Kim Jin Han, Jeong Hui Rak, Jung Da Woon, Yoon Hong Bin, Kim Sun Young, Kim Hyoung Ja, Lee Kyung-Tae, Gadotti Vinicius M, Huang Junting, Zhang Fang-Xiong, Zamponi Gerald W, Lee Jae Yeol
Research Institute for Basic Sciences and Department of Chemistry, College of Sciences, Kyung Hee University, Seoul 02447, Republic of Korea.
Molecular Recognition Research Center, Future Convergence Research Division, Korea Institute of Science and Technology, Seoul 02792, Republic of Korea.
Bioorg Med Chem. 2017 Sep 1;25(17):4656-4664. doi: 10.1016/j.bmc.2017.07.010. Epub 2017 Jul 8.
As a bioisosteric strategy to overcome the poor metabolic stability of lead compound KYS05090S, a series of new fluoro-substituted 3,4-dihydroquinazoline derivatives was prepared and evaluated for T-type calcium channel (Ca3.2) block, cytotoxic effects and liver microsomal stability. Among them, compound 8h (KCP10068F) containing 4-fluorobenzyl amide and 4-cyclohexylphenyl ring potently blocked Ca3.2 currents (>90% inhibition) at 10μM concentration and exhibited cytotoxic effect (IC=5.9μM) in A549 non-small cell lung cancer cells that was comparable to KYS05090S. Furthermore, 8h showed approximately a 2-fold increase in liver metabolic stability in rat and human species compared to KYS05090S. Based on these overall results, 8h (KCP10068F) may therefore represent a good backup compound for KYS05090S for further biological investigations as novel cytotoxic agent. In addition, compound 8g (KCP10067F) was found to partially protect from inflammatory pain via a blockade of Ca3.2 channels.

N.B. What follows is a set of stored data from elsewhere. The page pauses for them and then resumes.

Lemma scalar_leaf_is_leaf_record (value : json) (polygons : list Match.t) :
  exists rec,
    scalar_leaf value polygons = JDict rec /\ is_leaf_record rec = true
    /\ truthy (opt_default JNull (dict_get rec "boundingPolygons"))
       = match polygons with [] => false | _ => true end.
Proof.
  destruct (scalar_leaf_fields value polygons) as (rec & Heq & Hv & Hb).
  exists rec. split; [exact Heq|]. unfold is_leaf_record, dict_has.
  rewrite Hv, Hb. split; [reflexivity|]. simpl. now destruct polygons.
Qed.

Section TotalFacts.

Variable ratio : string -> string -> Q.
Variable partial_ratio : string -> string -> Q.
Variable py_repr : json -> string.
Variable polygon_data : Index.t.
Variable threshold : Q.

Local Abbreviation process :=
  (process_value ratio partial_ratio py_repr polygon_data threshold).

Lemma count_step_scalar_leaf (key : string) (value : json)
    (polygons : list Match.t) (c : nat) :
  count_step c (key, scalar_leaf value polygons)
  = if PyStr.startswith_char "_" key then c else c + 1.
Proof.
  destruct (scalar_leaf_is_leaf_record value polygons) as (rec & -> & Hl & _).
  unfold count_step. simpl. now rewrite Hl.
Qed.

Lemma count_step_process (value : json) :
  well_keyed value = true ->
  mapping_arrays value = true ->
  (forall key c, count_step c (key, process key value)
                 = count_step c (key, value))
  /\ (forall key c, is_dict value = true ->
                    count_fields (process key value) c = count_fields value c).
Proof.
  induction value as [| b | q | s | l IH | d IH] using json_induction;
    intros Hwk Hma;
    try (split; [|intros key c H; discriminate H];
         intros key c; rewrite process_value_scalar by reflexivity;
         rewrite count_step_scalar_leaf; unfold count_step; simpl;
         reflexivity).
  - split; [|intros key c H; discriminate H].
    intros key c. rewrite process_value_list. unfold count_step. simpl.
    destruct (PyStr.startswith_char "_" key); [reflexivity|].
    apply fold_left_map_eq.
    simpl in Hwk, Hma. rewrite forallb_forall in Hwk, Hma.
    rewrite Forall_forall in IH |- *. intros item Hin c'.
    specialize (Hma item Hin). apply andb_true_iff in Hma as [Hd Hm].
    destruct item as [| | | | |d']; try discriminate.
    apply (proj2 (IH _ Hin (Hwk _ Hin) Hm) key c' eq_refl).
  - simpl in Hwk. apply andb_true_iff in Hwk as [Hu Hwk].
    simpl in Hma. rewrite forallb_forall in Hwk, Hma.
    assert (Hfold : forall c,
               fold_left count_step
                 (map (fun kv => (fst kv, process (fst kv) (snd kv))) d) c
               = fold_left count_step d c).
    { apply fold_left_map_eq.
      rewrite Forall_forall in IH |- *. intros [k v] Hin c'.
      apply (proj1 (IH _ Hin (Hwk _ Hin) (Hma _ Hin)) k c'). }
    split.
    + intros key c. rewrite process_value_dict by exact Hu.
      unfold count_step. cbn [fst snd].
      destruct (PyStr.startswith_char "_" key); [reflexivity|].
      rewrite is_leaf_record_map.
      destruct (is_leaf_record d); [reflexivity|].
      rewrite !count_fields_dict. apply Hfold.
    + intros key c _. rewrite process_value_dict by exact Hu.
      rewrite !count_fields_dict. apply Hfold.
Qed.

End TotalFacts.

(** X12. For a tree whose sequences hold mappings only, the total leaf
    count of the report is the leaf count of the input tree itself: it
    does not depend on the index, on the threshold or on what was
    matched. *)
Theorem report_total_is_input_leaf_count
    (ratio partial_ratio : string -> string -> Q) (py_repr : json -> string)
    (extracted_data : dict) (polygon_data : Index.t) (threshold : Q) :
  well_keyed (JDict extracted_data) = true ->
  mapping_arrays (JDict extracted_data) = true ->
  exists report,
    dict_get (enrich_extraction_with_polygons ratio partial_ratio py_repr
                extracted_data polygon_data threshold) "_polygonMetadata"
    = Some (JDict report)
    /\ dict_get report "totalFields"
       = Some (JInt (count_fields (JDict extracted_data) 0)).
Proof.
  intros Hwk Hma. unfold enrich_extraction_with_polygons.
  eexists. split; [apply dict_get_set_same|].
  simpl dict_get. f_equal. f_equal.
  simpl in Hwk. apply andb_true_iff in Hwk as [Hu Hwk].
  simpl in Hma. rewrite forallb_forall in Hwk, Hma.
  rewrite (enrich_fields_map _ _ _ _ _ _ Hu), !count_fields_dict.
  apply fold_left_map_eq. apply Forall_forall. intros [k v] Hin c.
  unfold enriched_field. simpl. destruct (is_excluded k); [reflexivity|].
  apply (proj1 (count_step_process ratio partial_ratio py_repr polygon_data
                  threshold v (Hwk _ Hin) (Hma _ Hin)) k c).
Qed.

Lemma report_total_is_input_leaf_count_witness :
  exists report,
    dict_get (enrich_extraction_with_polygons
                Sim.ratio Sim.partial_ratio Sim.repr
                (firstn 3 Sample3.invoice_tree) Sample2.index_invoice 90%Q)
      "_polygonMetadata" = Some (JDict report)
    /\ dict_get report "totalFields" = Some (JInt 4).
Proof.
  apply (report_total_is_input_leaf_count Sim.ratio Sim.partial_ratio
           Sim.repr (firstn 3 Sample3.invoice_tree) Sample2.index_invoice
           90%Q eq_refl eq_refl).
Defined.

(** ** Arrays of scalars and scalar fields in the report *)

Lemma count_fields_nums (points : list Q) (c : nat) :
  fold_left (fun count item => count_fields item count) (map JNum points) c
  = c.
Proof.
  revert c. induction points as [|q r IH]; intros c; simpl; [reflexivity|].
  apply IH.
Qed.

Lemma count_fields_with_polygons_nums (points : list Q) (c : nat) :
  fold_left (fun count item => count_fields_with_polygons item count)
    (map JNum points) c = c.
Proof.
  revert c. induction points as [|q r IH]; intros c; simpl; [reflexivity|].
  apply IH.
Qed.

Lemma count_fields_polygon_json (p : Match.t) (c : nat) :
  count_fields (polygon_json p) c = c + 1.
Proof.
  unfold polygon_json. rewrite count_fields_dict. simpl.
  unfold count_step at 2. simpl. rewrite count_fields_nums.
  reflexivity.
Qed.

Lemma count_fields_with_polygons_polygon_json (p : Match.t) (c : nat) :
  count_fields_with_polygons (polygon_json p) c = c.
Proof.
  unfold polygon_json. rewrite count_fields_with_polygons_dict. simpl.
  unfold count_polygons_step at 2. simpl.
  rewrite count_fields_with_polygons_nums. reflexivity.
Qed.

Lemma count_fields_polygons (polygons : list Match.t) (c : nat) :
  fold_left (fun count item => count_fields item count)
    (map polygon_json polygons) c = c + List.length polygons.
Proof.
  revert c. induction polygons as [|p r IH]; intros c;
    cbn [map fold_left List.length]; [lia|].
  rewrite count_fields_polygon_json, IH. lia.
Qed.

Lemma count_fields_with_polygons_polygons (polygons : list Match.t)
    (c : nat) :
  fold_left (fun count item => count_fields_with_polygons item count)
    (map polygon_json polygons) c = c.
Proof.
  revert c. induction polygons as [|p r IH]; intros c;
    cbn [map fold_left]; [reflexivity|].
  now rewrite count_fields_with_polygons_polygon_json, IH.
Qed.

Lemma count_fields_array_leaf (item : json) (polygons : list Match.t)
    (c : nat) :
  is_scalar item = true ->
  count_fields (array_leaf item polygons) c = c + 1 + List.length polygons.
Proof.
  intros Hs. unfold array_leaf. rewrite count_fields_dict.
  cbn [fold_left]. unfold count_step. cbn [fst snd].
  change (PyStr.startswith_char "_" "boundingPolygons") with false.
  change (PyStr.startswith_char "_" "value") with false. cbv iota.
  rewrite count_fields_polygons.
  destruct item; try discriminate; reflexivity.
Qed.

Lemma count_fields_with_polygons_array_leaf (item : json)
    (polygons : list Match.t) (c : nat) :
  is_scalar item = true ->
  count_fields_with_polygons (array_leaf item polygons) c = c.
Proof.
  intros Hs. unfold array_leaf. rewrite count_fields_with_polygons_dict.
  cbn [fold_left]. unfold count_polygons_step. cbn [fst snd].
  change (PyStr.startswith_char "_" "boundingPolygons") with false.
  change (PyStr.startswith_char "_" "value") with false. cbv iota.
  rewrite count_fields_with_polygons_polygons.
  destruct item; try discriminate; reflexivity.
Qed.

Lemma count_polygons_step_scalar_leaf (key : string) (value : json)
    (polygons : list Match.t) (c : nat) :
  count_polygons_step c (key, scalar_leaf value polygons)
  = if PyStr.startswith_char "_" key then c
    else match polygons with [] => c | _ => c + 1 end.
Proof.
  destruct (scalar_leaf_is_leaf_record value polygons)
    as (rec & -> & Hl & Ht).
  unfold count_polygons_step. cbn [fst snd]. rewrite Hl, Ht.
  now destruct polygons.
Qed.

Section ReportFacts.

Variable ratio : string -> string -> Q.
Variable partial_ratio : string -> string -> Q.
Variable py_repr : json -> string.
Variable polygon_data : Index.t.
Variable threshold : Q.

Local Abbreviation process :=
  (process_value ratio partial_ratio py_repr polygon_data threshold).
Local Abbreviation matcher :=
  (correlate ratio partial_ratio py_repr polygon_data threshold).
Local Abbreviation fields_of :=
  (enrich_fields ratio partial_ratio py_repr polygon_data threshold).
Local Abbreviation field_of :=
  (enriched_field ratio partial_ratio py_repr polygon_data threshold).

(** What one top-level field adds to the two counts. *)
Lemma report_counts_split (d1 : dict) (key : string) (value : json)
    (d2 : dict) :
  unique_keysb (map fst (d1 ++ (key, value) :: d2)) = true ->
  count_fields (JDict (fields_of (d1 ++ (key, value) :: d2))) 0
  = count_fields (JDict (fields_of (d1 ++ d2))) 0
    + count_step 0 (key, field_of (key, value))
  /\ count_fields_with_polygons
       (JDict (fields_of (d1 ++ (key, value) :: d2))) 0
     = count_fields_with_polygons (JDict (fields_of (d1 ++ d2))) 0
       + count_polygons_step 0 (key, field_of (key, value)).
Proof.
  intros Hu.
  assert (Hu' : unique_keysb (map fst (d1 ++ d2)) = true).
  { rewrite map_app in Hu. simpl in Hu. rewrite map_app.
    now apply unique_keysb_app_cons in Hu as (_ & _ & H). }
  rewrite !count_fields_dict, !count_fields_with_polygons_dict.
  rewrite (enrich_fields_map _ _ _ _ _ _ Hu),
    (enrich_fields_map _ _ _ _ _ _ Hu').
  rewrite !map_app. cbn [map fst].
  split.
  - apply (fold_left_additive_remove count_step).
    intros; apply count_step_additive.
  - apply (fold_left_additive_remove count_polygons_step).
    intros; apply count_polygons_step_additive.
Qed.

Lemma count_fields_array_leaves (key : string) (l : list json) (c : nat) :
  forallb is_scalar l = true ->
  fold_left (fun count item => count_fields item count)
    (map (fun item =>
            match item with
            | JDict _ => process key item
            | _ => array_leaf item (matcher key item)
            end) l) c
  = c + list_sum (map (fun item => 1 + List.length (matcher key item)) l).
Proof.
  revert c. induction l as [|item r IH]; intros c Hs; cbn [map fold_left].
  - simpl. lia.
  - cbn [forallb] in Hs. apply andb_true_iff in Hs as [Hi Hr].
    rewrite IH by exact Hr. cbn [list_sum].
    destruct item; try discriminate Hi;
      rewrite count_fields_array_leaf by reflexivity;
      unfold list_sum; cbn [fold_right map]; lia.
Qed.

作为一种生物电子等排体策略,用于克服先导化合物KYS05090S代谢稳定性差的问题,我们制备了一系列新的氟取代3,4-二氢喹唑啉衍生物,并对其T型钙通道(Ca3.2)阻断作用、细胞毒性效应和肝微粒体稳定性进行了评估。其中,含有4-氟苄基酰胺和4-环己基苯基环的化合物8h(KCP10068F)在10μM浓度下能有效阻断Ca3.2电流(抑制率>90%),并在A549非小细胞肺癌细胞中表现出与KYS05090S相当的细胞毒性效应(IC = 5.9μM)。此外,与KYS05090S相比,8h在大鼠和人类物种中的肝代谢稳定性提高了约2倍。基于这些总体结果,8h(KCP10068F)因此可能代表A KYS05090S的良好备用化合物以供进一步作为新型细胞毒性剂进行生物学研究。此外还发现,化合物8g(KCP10067F)通过阻断Ca3.2通道可部分减轻炎性疼痛。